(Material supplied)
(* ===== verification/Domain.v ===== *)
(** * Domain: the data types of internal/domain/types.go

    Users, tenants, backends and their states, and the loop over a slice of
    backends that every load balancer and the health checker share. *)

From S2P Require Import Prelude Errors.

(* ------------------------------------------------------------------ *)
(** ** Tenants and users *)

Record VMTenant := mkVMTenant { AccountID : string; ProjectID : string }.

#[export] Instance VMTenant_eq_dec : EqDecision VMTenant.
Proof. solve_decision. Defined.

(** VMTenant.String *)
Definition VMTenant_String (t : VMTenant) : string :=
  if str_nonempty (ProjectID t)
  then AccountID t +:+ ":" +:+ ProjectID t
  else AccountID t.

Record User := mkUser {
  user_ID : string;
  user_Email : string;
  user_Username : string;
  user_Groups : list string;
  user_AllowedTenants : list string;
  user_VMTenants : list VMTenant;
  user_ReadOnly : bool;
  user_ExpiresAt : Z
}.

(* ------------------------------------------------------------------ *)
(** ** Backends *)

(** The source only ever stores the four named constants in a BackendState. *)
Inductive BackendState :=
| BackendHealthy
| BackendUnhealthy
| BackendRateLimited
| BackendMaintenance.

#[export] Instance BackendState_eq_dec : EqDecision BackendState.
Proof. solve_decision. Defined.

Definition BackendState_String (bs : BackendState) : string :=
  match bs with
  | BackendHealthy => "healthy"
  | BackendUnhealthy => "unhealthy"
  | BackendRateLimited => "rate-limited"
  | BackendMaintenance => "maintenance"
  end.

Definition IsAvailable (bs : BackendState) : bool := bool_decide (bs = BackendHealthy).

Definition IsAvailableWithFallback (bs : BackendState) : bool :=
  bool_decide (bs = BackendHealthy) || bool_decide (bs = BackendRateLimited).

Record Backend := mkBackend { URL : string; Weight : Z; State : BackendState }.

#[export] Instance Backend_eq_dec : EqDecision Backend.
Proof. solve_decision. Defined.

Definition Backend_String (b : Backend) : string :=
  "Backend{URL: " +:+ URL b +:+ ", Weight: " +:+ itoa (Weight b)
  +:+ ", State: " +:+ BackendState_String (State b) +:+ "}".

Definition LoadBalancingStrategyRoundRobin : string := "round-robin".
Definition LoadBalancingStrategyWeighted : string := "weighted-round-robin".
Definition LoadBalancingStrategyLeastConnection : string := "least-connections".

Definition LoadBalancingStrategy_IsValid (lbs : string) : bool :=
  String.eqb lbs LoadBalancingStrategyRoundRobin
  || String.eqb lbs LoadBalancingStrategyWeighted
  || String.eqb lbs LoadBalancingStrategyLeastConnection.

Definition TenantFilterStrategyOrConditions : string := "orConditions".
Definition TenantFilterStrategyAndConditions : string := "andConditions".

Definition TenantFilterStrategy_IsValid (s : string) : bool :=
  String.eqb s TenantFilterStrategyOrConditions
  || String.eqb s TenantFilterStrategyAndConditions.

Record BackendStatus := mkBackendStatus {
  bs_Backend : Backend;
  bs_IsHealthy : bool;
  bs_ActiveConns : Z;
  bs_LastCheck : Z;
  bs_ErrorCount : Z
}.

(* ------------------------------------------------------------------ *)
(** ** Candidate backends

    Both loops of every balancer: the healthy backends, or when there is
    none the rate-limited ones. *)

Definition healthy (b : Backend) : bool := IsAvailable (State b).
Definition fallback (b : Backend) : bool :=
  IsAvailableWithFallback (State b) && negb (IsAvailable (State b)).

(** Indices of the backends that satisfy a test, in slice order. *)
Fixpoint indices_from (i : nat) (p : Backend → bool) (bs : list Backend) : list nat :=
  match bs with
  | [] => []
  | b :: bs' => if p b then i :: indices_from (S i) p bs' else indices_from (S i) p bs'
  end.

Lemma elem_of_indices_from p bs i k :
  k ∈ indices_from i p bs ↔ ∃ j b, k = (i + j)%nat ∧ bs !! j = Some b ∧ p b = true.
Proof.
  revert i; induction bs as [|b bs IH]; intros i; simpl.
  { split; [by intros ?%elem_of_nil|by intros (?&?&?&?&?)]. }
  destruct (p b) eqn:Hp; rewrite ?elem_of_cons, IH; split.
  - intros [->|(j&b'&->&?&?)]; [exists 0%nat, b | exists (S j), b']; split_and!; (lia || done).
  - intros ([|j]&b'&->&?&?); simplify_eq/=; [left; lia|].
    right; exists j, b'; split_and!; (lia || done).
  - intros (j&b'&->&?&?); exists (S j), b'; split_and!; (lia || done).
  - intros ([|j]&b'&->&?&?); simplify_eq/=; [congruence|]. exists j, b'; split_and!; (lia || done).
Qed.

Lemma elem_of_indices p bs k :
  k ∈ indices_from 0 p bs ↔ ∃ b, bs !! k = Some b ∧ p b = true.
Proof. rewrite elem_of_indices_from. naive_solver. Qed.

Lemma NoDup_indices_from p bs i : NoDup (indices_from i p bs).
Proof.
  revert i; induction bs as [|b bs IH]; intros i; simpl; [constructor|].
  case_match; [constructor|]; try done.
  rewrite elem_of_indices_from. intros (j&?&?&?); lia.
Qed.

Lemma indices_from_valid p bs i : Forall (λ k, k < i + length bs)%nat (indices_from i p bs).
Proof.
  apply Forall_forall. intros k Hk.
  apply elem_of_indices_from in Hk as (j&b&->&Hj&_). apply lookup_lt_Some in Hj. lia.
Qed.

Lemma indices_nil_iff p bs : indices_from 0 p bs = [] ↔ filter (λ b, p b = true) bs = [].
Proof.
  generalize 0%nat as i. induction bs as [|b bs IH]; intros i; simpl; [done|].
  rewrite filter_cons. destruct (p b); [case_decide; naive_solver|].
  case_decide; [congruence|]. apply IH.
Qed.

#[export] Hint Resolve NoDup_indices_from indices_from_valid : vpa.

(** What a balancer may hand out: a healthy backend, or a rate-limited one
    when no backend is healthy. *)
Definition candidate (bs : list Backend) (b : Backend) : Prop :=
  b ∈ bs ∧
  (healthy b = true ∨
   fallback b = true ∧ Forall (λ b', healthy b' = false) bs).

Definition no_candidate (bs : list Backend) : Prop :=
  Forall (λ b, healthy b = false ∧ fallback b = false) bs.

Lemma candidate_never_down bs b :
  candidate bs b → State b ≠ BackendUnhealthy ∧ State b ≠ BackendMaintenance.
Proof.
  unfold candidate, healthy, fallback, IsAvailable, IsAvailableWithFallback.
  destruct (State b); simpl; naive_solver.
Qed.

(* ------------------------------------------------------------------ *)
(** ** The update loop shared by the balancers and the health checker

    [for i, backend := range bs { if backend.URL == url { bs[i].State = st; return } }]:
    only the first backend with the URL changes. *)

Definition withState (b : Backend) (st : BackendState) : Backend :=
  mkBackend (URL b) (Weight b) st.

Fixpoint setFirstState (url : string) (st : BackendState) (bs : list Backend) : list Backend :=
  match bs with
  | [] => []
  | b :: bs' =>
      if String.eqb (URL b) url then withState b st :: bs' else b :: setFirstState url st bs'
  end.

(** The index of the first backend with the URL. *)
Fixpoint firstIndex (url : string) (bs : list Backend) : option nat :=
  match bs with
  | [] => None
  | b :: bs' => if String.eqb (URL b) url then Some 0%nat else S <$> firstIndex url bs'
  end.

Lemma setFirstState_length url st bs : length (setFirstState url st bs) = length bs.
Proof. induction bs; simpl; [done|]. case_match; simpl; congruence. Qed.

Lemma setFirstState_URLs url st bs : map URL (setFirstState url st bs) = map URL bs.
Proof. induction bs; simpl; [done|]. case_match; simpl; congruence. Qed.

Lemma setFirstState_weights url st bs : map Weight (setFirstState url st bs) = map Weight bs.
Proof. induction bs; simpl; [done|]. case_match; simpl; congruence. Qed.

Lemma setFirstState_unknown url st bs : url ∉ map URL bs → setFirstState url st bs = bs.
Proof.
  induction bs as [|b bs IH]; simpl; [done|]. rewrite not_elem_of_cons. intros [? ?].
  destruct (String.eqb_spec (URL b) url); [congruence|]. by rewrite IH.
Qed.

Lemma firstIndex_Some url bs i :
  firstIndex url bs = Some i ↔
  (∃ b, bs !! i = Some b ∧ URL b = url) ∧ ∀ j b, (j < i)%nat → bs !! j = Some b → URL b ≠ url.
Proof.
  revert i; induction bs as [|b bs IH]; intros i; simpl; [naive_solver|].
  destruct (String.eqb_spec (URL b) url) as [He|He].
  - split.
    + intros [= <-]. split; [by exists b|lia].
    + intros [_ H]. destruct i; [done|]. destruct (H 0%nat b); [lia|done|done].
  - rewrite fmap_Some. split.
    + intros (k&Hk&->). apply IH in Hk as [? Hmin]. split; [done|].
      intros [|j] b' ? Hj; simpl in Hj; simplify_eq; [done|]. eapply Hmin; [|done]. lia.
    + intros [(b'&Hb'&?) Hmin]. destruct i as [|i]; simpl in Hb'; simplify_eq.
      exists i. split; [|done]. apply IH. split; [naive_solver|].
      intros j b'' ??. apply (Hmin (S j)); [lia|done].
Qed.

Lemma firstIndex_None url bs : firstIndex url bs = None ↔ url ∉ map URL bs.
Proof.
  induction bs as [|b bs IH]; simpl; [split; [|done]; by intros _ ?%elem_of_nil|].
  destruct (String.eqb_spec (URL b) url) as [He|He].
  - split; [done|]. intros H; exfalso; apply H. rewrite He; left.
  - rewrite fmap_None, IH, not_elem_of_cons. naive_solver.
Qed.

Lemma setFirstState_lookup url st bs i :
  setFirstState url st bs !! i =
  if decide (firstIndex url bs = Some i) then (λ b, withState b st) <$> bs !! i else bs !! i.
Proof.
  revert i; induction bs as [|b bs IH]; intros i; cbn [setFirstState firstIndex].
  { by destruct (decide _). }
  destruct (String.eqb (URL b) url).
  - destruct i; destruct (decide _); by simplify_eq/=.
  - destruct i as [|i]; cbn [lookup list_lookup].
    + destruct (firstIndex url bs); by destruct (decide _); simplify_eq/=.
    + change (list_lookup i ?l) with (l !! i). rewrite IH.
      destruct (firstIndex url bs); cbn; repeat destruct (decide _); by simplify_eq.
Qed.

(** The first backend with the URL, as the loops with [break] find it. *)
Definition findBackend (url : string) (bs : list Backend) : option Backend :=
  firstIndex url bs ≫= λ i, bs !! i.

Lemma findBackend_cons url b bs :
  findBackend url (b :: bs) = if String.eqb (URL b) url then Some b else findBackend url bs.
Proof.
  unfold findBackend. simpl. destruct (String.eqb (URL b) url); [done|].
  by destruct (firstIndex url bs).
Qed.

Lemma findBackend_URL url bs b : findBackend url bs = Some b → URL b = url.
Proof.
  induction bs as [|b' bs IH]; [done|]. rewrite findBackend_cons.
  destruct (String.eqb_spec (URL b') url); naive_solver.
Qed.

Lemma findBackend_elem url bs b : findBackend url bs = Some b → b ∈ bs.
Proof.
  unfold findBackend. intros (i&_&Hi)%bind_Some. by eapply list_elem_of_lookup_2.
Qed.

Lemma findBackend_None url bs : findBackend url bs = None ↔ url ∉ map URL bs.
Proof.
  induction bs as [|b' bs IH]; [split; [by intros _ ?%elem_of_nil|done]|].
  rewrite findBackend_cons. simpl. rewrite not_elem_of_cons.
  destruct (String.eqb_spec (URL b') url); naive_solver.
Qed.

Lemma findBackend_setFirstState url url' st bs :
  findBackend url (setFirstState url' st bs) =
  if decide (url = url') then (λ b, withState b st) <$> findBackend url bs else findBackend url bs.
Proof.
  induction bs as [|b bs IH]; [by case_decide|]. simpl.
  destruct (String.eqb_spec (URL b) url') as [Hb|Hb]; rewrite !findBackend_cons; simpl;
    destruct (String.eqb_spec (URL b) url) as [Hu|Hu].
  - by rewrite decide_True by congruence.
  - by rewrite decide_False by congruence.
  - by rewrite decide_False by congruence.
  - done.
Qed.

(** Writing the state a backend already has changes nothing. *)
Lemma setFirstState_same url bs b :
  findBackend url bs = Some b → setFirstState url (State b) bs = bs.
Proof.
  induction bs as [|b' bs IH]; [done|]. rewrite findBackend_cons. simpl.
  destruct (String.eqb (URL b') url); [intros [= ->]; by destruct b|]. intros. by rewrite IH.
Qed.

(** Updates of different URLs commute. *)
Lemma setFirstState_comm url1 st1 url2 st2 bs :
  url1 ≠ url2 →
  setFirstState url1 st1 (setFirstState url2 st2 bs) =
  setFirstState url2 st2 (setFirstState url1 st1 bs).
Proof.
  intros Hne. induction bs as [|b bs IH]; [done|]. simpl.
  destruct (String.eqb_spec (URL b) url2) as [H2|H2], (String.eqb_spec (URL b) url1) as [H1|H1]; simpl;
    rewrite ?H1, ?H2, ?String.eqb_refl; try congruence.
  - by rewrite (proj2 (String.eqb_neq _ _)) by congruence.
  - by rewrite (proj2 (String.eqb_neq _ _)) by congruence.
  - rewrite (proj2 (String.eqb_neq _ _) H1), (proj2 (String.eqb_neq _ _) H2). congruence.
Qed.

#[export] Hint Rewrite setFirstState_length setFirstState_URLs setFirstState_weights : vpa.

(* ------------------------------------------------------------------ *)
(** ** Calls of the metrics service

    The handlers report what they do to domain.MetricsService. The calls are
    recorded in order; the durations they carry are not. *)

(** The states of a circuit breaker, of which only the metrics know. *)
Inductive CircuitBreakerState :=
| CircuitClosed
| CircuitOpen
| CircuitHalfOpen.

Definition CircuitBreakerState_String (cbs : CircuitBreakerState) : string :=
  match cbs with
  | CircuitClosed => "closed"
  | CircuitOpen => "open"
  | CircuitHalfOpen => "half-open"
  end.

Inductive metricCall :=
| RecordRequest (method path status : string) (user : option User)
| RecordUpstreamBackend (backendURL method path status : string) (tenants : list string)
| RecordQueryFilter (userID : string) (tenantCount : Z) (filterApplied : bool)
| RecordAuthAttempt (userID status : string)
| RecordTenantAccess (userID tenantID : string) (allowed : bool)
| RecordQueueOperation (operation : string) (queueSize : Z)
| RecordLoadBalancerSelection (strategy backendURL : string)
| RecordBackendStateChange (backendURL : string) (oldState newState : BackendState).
(End Material supplied)
(Material supplied)
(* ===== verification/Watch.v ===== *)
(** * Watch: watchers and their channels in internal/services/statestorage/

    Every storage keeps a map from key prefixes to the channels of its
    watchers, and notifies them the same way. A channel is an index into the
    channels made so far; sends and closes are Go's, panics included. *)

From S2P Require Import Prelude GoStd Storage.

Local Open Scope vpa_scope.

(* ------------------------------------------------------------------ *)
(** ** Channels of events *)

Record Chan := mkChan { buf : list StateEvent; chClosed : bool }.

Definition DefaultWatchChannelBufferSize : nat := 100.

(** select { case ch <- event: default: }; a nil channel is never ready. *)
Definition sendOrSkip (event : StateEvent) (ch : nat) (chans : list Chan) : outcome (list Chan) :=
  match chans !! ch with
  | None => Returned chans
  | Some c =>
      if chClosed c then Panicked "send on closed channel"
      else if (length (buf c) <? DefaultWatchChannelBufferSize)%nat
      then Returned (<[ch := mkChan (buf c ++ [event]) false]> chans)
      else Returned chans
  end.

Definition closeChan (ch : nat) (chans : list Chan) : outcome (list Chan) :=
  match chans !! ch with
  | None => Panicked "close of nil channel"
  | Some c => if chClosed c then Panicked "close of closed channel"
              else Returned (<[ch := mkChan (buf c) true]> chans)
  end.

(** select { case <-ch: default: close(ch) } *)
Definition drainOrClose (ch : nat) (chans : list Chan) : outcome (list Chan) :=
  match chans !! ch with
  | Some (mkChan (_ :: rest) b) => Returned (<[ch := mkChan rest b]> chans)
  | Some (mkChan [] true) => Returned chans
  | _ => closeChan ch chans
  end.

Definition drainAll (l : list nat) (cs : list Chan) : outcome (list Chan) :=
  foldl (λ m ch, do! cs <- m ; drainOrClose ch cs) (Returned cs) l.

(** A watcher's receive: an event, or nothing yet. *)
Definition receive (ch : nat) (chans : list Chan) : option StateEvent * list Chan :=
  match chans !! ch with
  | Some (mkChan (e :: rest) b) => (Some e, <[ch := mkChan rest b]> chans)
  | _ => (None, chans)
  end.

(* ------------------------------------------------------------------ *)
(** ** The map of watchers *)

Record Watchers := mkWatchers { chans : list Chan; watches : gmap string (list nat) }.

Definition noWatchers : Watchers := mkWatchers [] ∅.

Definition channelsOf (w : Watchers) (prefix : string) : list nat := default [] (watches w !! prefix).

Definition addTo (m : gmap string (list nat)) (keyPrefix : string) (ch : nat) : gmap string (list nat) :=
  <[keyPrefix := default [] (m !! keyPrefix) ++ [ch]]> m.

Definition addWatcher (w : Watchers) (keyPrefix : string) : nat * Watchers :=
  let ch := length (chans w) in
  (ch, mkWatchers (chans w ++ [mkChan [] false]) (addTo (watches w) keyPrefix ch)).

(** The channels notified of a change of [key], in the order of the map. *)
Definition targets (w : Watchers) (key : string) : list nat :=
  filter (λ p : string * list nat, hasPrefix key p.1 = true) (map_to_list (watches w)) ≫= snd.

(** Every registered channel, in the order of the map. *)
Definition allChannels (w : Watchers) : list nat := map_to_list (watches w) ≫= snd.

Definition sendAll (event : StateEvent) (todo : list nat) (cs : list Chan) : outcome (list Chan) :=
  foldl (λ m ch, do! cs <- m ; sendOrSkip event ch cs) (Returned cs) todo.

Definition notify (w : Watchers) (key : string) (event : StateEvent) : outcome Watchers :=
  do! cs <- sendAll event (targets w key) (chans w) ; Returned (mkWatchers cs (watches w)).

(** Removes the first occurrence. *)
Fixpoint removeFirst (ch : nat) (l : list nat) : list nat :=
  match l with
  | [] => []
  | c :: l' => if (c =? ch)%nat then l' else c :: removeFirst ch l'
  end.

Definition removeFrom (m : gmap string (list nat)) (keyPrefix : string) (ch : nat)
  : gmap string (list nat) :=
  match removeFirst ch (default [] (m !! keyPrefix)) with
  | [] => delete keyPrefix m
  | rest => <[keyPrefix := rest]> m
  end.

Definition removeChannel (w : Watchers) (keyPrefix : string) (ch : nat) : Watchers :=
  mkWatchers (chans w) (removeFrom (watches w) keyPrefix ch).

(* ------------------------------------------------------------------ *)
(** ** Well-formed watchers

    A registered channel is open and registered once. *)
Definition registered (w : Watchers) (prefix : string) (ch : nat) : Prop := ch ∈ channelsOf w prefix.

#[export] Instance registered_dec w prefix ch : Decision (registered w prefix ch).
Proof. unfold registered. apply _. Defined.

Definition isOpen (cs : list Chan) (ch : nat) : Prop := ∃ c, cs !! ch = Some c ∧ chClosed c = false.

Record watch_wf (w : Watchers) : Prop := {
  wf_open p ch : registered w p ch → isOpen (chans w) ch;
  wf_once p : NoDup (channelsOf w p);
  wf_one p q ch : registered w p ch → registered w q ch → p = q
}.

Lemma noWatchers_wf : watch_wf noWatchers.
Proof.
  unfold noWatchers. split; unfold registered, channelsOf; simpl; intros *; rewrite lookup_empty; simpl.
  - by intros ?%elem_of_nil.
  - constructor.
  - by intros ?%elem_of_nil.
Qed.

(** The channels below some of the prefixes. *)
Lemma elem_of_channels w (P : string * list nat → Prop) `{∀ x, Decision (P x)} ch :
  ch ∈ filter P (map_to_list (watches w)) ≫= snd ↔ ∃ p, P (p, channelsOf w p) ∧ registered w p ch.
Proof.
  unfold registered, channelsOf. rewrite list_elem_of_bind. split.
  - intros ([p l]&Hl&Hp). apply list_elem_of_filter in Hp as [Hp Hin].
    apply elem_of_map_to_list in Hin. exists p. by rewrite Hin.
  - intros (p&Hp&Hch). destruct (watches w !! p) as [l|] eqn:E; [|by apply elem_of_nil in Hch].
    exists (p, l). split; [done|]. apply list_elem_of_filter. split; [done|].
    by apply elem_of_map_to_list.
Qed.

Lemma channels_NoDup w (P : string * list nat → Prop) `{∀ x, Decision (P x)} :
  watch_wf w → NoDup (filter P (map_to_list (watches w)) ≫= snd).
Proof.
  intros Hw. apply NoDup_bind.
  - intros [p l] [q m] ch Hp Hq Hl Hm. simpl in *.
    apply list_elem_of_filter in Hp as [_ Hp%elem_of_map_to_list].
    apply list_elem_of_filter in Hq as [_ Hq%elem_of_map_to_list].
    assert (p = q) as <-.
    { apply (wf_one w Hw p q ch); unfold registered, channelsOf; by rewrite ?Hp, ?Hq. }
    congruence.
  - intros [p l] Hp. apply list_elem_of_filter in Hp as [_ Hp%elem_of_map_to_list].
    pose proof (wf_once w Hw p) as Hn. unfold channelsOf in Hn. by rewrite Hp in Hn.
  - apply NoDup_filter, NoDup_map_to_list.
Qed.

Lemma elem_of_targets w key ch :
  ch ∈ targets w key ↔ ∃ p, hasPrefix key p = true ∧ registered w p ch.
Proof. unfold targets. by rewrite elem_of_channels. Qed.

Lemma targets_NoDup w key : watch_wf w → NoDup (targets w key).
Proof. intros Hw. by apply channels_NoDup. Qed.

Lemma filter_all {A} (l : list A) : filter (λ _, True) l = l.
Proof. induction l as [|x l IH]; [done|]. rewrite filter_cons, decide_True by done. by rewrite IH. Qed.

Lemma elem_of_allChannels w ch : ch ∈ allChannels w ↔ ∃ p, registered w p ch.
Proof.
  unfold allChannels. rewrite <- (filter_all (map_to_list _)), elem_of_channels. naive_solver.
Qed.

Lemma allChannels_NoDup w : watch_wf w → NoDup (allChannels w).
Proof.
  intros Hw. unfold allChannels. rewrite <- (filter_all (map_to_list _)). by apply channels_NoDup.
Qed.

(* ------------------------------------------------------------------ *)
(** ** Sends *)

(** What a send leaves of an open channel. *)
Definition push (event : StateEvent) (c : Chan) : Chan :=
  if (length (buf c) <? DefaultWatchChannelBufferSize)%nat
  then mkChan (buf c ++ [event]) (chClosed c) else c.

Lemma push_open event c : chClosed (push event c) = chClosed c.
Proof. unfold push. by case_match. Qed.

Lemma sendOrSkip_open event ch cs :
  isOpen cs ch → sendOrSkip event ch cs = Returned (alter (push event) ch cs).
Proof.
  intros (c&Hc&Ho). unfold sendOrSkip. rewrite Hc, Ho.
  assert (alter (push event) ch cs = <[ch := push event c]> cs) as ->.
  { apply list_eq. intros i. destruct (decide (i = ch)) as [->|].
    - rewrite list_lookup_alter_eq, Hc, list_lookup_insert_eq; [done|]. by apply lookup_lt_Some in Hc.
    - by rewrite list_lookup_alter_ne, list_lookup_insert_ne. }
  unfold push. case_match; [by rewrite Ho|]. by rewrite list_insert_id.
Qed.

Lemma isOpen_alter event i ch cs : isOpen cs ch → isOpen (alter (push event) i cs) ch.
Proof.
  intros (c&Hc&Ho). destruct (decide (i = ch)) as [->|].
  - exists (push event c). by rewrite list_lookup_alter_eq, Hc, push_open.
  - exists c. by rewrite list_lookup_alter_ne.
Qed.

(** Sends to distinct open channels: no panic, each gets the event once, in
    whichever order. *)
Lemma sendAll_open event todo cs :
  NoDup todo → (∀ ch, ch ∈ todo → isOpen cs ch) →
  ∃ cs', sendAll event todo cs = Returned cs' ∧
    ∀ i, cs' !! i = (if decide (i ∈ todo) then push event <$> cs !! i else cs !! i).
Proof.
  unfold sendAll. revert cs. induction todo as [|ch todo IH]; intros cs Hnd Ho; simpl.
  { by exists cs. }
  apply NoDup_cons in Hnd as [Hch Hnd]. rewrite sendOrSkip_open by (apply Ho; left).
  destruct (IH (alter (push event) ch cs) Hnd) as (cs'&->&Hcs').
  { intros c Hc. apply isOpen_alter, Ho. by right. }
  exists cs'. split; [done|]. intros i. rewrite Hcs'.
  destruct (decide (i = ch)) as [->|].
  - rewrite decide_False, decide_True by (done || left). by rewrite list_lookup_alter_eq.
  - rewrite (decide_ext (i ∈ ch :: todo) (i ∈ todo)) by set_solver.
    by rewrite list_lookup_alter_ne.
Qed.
(End Material supplied)
Exercise directions: Reproduce the lines above, beginning at the line with "candidate bs b" and stopping after the line with "only the first", exactly as they are.

Problem solution:
  candidate bs b → State b ≠ BackendUnhealthy ∧ State b ≠ BackendMaintenance.
Proof.
  unfold candidate, healthy, fallback, IsAvailable, IsAvailableWithFallback.
  destruct (State b); simpl; naive_solver.
Qed.

(* ------------------------------------------------------------------ *)
(** ** The update loop shared by the balancers and the health checker

    [for i, backend := range bs { if backend.URL == url { bs[i].State = st; return } }]:
    only the first backend with the URL changes. *)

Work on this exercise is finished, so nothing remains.